I’d like to think that, here at the R-P, we strive to get the facts right. We rely on the folks we interview, the public works person in the plaza, librarians, teachers, janitors, students, nurses, cops and all sorts of professional folks like the kind folks at Graniterock, the fairgrounds, Martinelli’s, City Council, Salud Para la Gente and the Pajaro Valley Historical Association; I could add to this list for quite some time.
If you happened to hear Trump’s Oval Office address about the U.S. border wall the other day, it was loaded with inaccuracies, falsehoods and fake numbers, according to scads of sources, including some from his own administration. So I find it ironic that he calls the media “fake news.” And as much as he hates the media, except Fox News, then why did he call for all the major media networks to televise his Oval Office talk on prime time? Is he saying, “I hate you but I need you?”
I just hope our loyal readers have a similar understanding that no, we are not about fake news, and no, we’re not your enemies. We’re your local paper and always welcome your valuable feedback.

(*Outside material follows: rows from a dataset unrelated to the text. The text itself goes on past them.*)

(* ===== verification/Prelude.v ===== *)
(** * node-drain: a verification library

    node-drain is a Kubernetes operator that empties cluster nodes one at a time,
    reboots them if their operating system asks for it, and puts them back.  A
    user states what a node should be in the spec of a cluster-scoped [Node]
    object (Active, Cordoned, Drained, RebootIfRequired); the operator moves the
    machine there and reports where it is in the object's status (OK, Cordoned,
    Queued, Next, Draining, Drained, Rebooting, Undraining).

    ** The program and its model

    - [src/internal/controller/node_controller.go]: [Reconcile] and its helpers
      read the kube node and the drain node of a name and take one step.
      [NodeController.v] has one definition per function; the long [Reconcile] is
      split at its early returns into [reconcileDeleted], [reconcileLive],
      [reconcileSpec], [reconcileWork] ([rebootGate], [drain], [reconcileReboot])
      and [reconcileQueued].
    - [src/internal/utils/drain-manager.go]: loads plugins, asks them whether the
      cluster is healthy and a drain is acceptable, runs their hooks
      ([DrainManager.v]), and copies what they print to the log ([Monitor.v], with
      [TrimSpace] and the line scanner).
    - [src/internal/utils/reboot-manager.go], [utils.go]: helper pods that test for
      and cause a reboot.  [RebootManager.v], [Utils.v].
    - [src/api/plugins]: the plugin interface with its gRPC client and server, and
      [src/examples/plugin] ([Plugins.v]); the generated messages, hidden fields
      with presence bits ([Messages.v]); the generated service with its handlers and
      client, [Serve] and the two go-plugin configurations ([Serving.v]).
    - [src/api/v1/node_types.go]: [NodeTypes.v]; its generated deep copies
      ([zz_generated.deepcopy.go]): [DeepCopy.v].
    - [src/internal/config]: the configuration and its accessors ([Config.v]), its
      loading in layers ([LoadConfig.v]), the process logger and the named loggers
      ([Logging.v]).  [src/internal/utils/hclog.go]: [HcLog.v].
    - [src/internal/webhook/v1]: [Webhook.v].
    - [src/cmd/main.go] with the registration of the API types
      ([src/api/v1/groupversion_info.go]), [SetupWithManager],
      [SetupNodeWebhookWithManager] and [NewNodeReconciler] in full: [Startup.v].
    - Of Go's library, [encoding/json]'s decoder, which decides who owns a cordon
      and what a log line says ([Json.v]), and [time.Parse] ([GoTime.v]).

    ** Effects

    A Go function that talks to the outside is a computation [M W A] over a world
    [W] ([Effects.v]): it performs a list of interactions and returns a value or an
    error.  The interactions are the requests of [Requests.v] (API server, clock,
    plugins, kubectl's drain library, file system).  [Env W] says only that every
    request has some answer, so theorems over all [Env] hold whatever fails.  What
    is assumed of libraries is stated as classes next to their first use:
    [WaitLaws] and [WaitPrompt] (polling), [PodsGetLaws], [ApiEcho] (a patch
    returns the values written, and what it did not change as it was sent) and
    [ApiStore] (only status patches change a status), [RpcTransport],
    [ControllerUtilLaws], [OwnerReferenceLaws], [ProtoImplLaws] and [ProtoLaws]
    (protobuf), [GrpcLaws], [GoPluginLaws] and
    [PluginProcess] (gRPC and go-plugin, from which [RpcTransport] follows),
    [ZapLaws] and [ZapLoggerLaws] (zap), [LevelNamesLaws] (hclog), [KoanfLaws],
    [MapOrderLaws] and [GrowSliceLaws] (Go's runtime), [DeepCopyLaws] of the
    library's structs.  In the controller objects are immutable values: a helper
    that mutates and patches an object takes it and returns what the client left
    in it; in the source every failed patch ends the reconciliation, so no stale
    local object is ever used, and the base of a patch is a deep copy, which
    [DeepCopy.v] shows to be out of reach of later writes.  The controller's own
    log output is left out.  [Startup.v] has a monad of its own, with the package
    variables of the configuration and the loggers, the arrays behind slices, and
    the ways a process ends.  Code that may panic returns an [outcome].

    ** What is proved

    - [Protocol.v]: [permitted] describes what a reconciliation may do after what it
      has seen; [Reconcile_protocol] shows that every run respects it, by
      weakest-precondition style triples, one per function.  [Safety.v] draws the
      consequences: when pods may be evicted, a reboot pod created, a cordon set or
      removed, a status or a spec written, a finalizer removed, and that the status
      follows the abstract [lifecycle].
    - [Traces.v]: the interactions of a run are the answers of the worlds it goes
      through, so that it can be followed and cut off at any of them.
    - [Exclusion.v]: the system of the API store, users and reconciliations cut off
      anywhere never has two nodes in the states Next, Draining, Drained, Rebooting
      and Undraining ([mutual_exclusion]).  This is of executions in which what the
      controller reads is current and nobody asks for a drain of an object without a
      status ([observed]); neither is guaranteed by the program, and
      [stale_listing_breaks_exclusion] and [fresh_drain_skips_queue] show what
      happens without.
    - [History.v]: the same system with its steps recorded.  Wherever a node is found,
      the step that brought it there happened under the conditions of its stage
      ([stage_history]): who is past the gate was admitted by it, in this or an
      earlier run of the controller, who is Rebooting wanted it, and so on.
    - [Progress.v] and [Rebooting.v]: in any environment, reconciliations whose
      interactions go well ([favourable]) do their work, return without an error and
      ask to be called again, and so requested drains, undrains and reboots complete.
    - [Messages.v]: the messages implement records of optional fields.  [Serving.v]:
      what the operator's client asks of a plugin process is what the plugin's own
      methods answer ([plugin_served]).  [WireModel.v]: instances of the libraries
      they are stated over.
    - [Behaviour.v]: functional specifications of cordon ownership, the reboot check
      interval, the queue, a drain that skips it, and a dead end of the state machine.
    - [Startup.v]: a start follows a fixed plan, step by step, and each server gets
      its own TLS options although their slices share a prefix.
    - [Monitor.v], [HcLog.v], [Logging.v], [LoadConfig.v], [DeepCopy.v],
      [DrainManager.v], [RebootManager.v], [Plugins.v], [Config.v], [Webhook.v] end
      with the specifications of their components: no line of plugin output is lost
      unless it is too long, which lines bring the process down, that named loggers
      do not disturb each other, which layer of the configuration counts, that
      copies share no memory.
    - [ApiServer.v], [Scenarios.v] and [Samples.v]: an executable model cluster,
      concrete runs, instances of the library interfaces, and a witness for each
      theorem with hypotheses.  No property of the operator is stated of the model
      cluster; it shows that the hypotheses can hold together.

    ** Bounds

    Recursion is structural but for the JSON decoder, whose fuel is one more than
    the length of the input; [Unmarshal_fuel] in [Json.v] shows that more makes no
    difference.  The polling loop of the model cluster runs as often as the timeout
    allows.  Durations are unbounded integers; the program only adds constants to
    the clock.

    ** Not modelled

    The controller's own log output; protobuf encoding, gRPC and go-plugin themselves
    and the reflection boilerplate of the generated messages, which only calls the
    protobuf library; the informer cache as a component (reads may be stale wherever
    it is not said that they are current); more than one controller process at a time
    (the deployment uses leader election); the shell helpers of the end-to-end tests
    ([src/test]).

    ** Plan

    Next: a print and parse round trip for [Json.v]; progress through runs that fail
    or are refused for a while before they go well.

    This file holds what all others share: Go errors, time, strings, tactics. *)

From stdpp Require Import base gmap strings list.
From Stdlib Require Import ZArith Lia.

(** ** Go errors

    A Go [error] value as the program builds and inspects it: an API
    [StatusError] carries a machine readable reason, [fmt.Errorf] without [%w]
    gives a plain message, with a final [%w] it wraps another error behind a
    prefix, and [errors.Join] holds several. *)
Inductive error :=
  | StatusError (notFound : bool) (msg : string)
  | ErrorString (msg : string)
  | WrapError (prefix : string) (e : error)
  | JoinError (es : list error).

(** The newline rune, which a string literal cannot hold readably. *)
Definition newline : string := String (Ascii.ascii_of_nat 10) EmptyString.

(** [strings.Join]. *)
Fixpoint strings_Join (l : list string) (sep : string) : string :=
  match l with
  | [] => EmptyString
  | [s] => s
  | s :: l' => (s +:+ sep +:+ strings_Join l' sep)%string
  end.

(** The [Error()] method. *)
Fixpoint Error (e : error) : string :=
  match e with
  | StatusError _ m => m
  | ErrorString m => m
  | WrapError p e' => (p +:+ Error e')%string
  | JoinError es => strings_Join (map Error es) newline
  end.

(** [errors.As] for an API status: the first [StatusError] of the tree, depth
    first, which is what [apierrors.IsNotFound] asks for its reason. *)
Fixpoint as_status (e : error) : option bool :=
  match e with
  | StatusError nf _ => Some nf
  | ErrorString _ => None
  | WrapError _ e' => as_status e'
  | JoinError es =>
      (fix go (l : list error) : option bool :=
         match l with
         | [] => None
         | x :: l' => match as_status x with Some b => Some b | None => go l' end
         end) es
  end.

Definition IsNotFound (e : error) : bool :=
  match as_status e with Some b => b | None => false end.

(** ** Panics

    A call that may panic besides returning a value or an error; a panic is not
    an error value, nothing in the program recovers from one. *)
Inductive outcome (E A : Type) :=
  | Returns (a : A)
  | Fails (e : E)
  | Panics.
Arguments Returns {E A} a.
Arguments Fails {E A} e.
Arguments Panics {E A}.

Global Instance outcome_ret {E} : MRet (outcome E) := fun A a => Returns a.
Global Instance outcome_bind {E} : MBind (outcome E) := fun A B f m =>
  match m with Returns a => f a | Fails e => Fails e | Panics => Panics end.

(** [if err != nil { return fmt.Errorf(prefix + "%w", err) }]. *)
Definition wrapped {A} (prefix : string) (r : error + A) : outcome error A :=
  match r with inl e => Fails (WrapError prefix e) | inr a => Returns a end.

(** ** Strings *)

Fixpoint strip_prefix (p s : string) : option string :=
  match p, s with
  | EmptyString, _ => Some s
  | String a p', String b s' => if Ascii.eqb a b then strip_prefix p' s' else None
  | String _ _, EmptyString => None
  end.

(** [strings.HasPrefix]. *)
Definition HasPrefix (s prefix : string) : bool :=
  match strip_prefix prefix s with Some _ => true | None => false end.

(** [filepath.Ext]: the suffix from the last dot of the last path element. *)
Fixpoint has_slash (s : string) : bool :=
  match s with
  | EmptyString => false
  | String c r => Ascii.eqb c (Ascii.ascii_of_nat 47) || has_slash r
  end.

Fixpoint Ext (s : string) : string :=
  match s with
  | EmptyString => EmptyString
  | String c r =>
      let e := Ext r in
      if negb (String.eqb e EmptyString) then e
      else if Ascii.eqb c (Ascii.ascii_of_nat 46) && negb (has_slash r) then s
      else EmptyString
  end.

(** ** Durations and instants

    [time.Duration] is an [int64] of nanoseconds; the constants the program
    uses are far from its bounds. *)
Definition Second : Z := 1000000000.
Definition Minute : Z := 60 * Second.
Definition Hour : Z := 60 * Minute.

(** [time.Time] as nanoseconds since the zero instant of Go (year 1, UTC), so
    [IsZero] is equality with 0. *)
Definition Time := Z.
Definition IsZero (t : Time) : bool := (t =? 0)%Z.
Definition Before (t u : Time) : bool := (t <? u)%Z.

(** ** Lists *)

(** [strings.Join] never loses an element: a joined nonempty list of nonempty
    strings is nonempty. *)
Lemma strings_Join_cons s s' l sep :
  strings_Join (s :: s' :: l) sep = (s +:+ sep +:+ strings_Join (s' :: l) sep)%string.
Proof. reflexivity. Qed.

Lemma surjective_pairing_3 {A B C} (p : A * B * C) : p = (p.1.1, p.1.2, p.2).
Proof. by destruct p as [[] ?]. Qed.

(** ** Automation *)

(** Turns boolean facts about the program's tests into propositions. *)
Ltac boolify :=
  repeat match goal with
  | H : negb _ = true |- _ => apply negb_true_iff in H
  | H : negb _ = false |- _ => apply negb_false_iff in H
  | H : (_ && _)%bool = true |- _ => apply andb_true_iff in H; destruct H
  | H : (_ || _)%bool = false |- _ => apply orb_false_iff in H; destruct H
  | H : String.eqb _ _ = true |- _ => apply String.eqb_eq in H
  | H : String.eqb _ _ = false |- _ => apply String.eqb_neq in H
  end.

And while I’m at it, you might check out our recently created “About Town” column on our website. It’s a daily snapshot of things going on around town: the banter at the donut shop, what’s going on inside the Pajaro Valley Arts, what businesses owners are saying, things in the plaza, the taco shop or how weather is affecting shoppers. About Town is about simple snippets and not in-depth stories (that’s for the newspaper on Fridays). While one reader called it gibberish, a huge number of people say they really enjoy this daily take.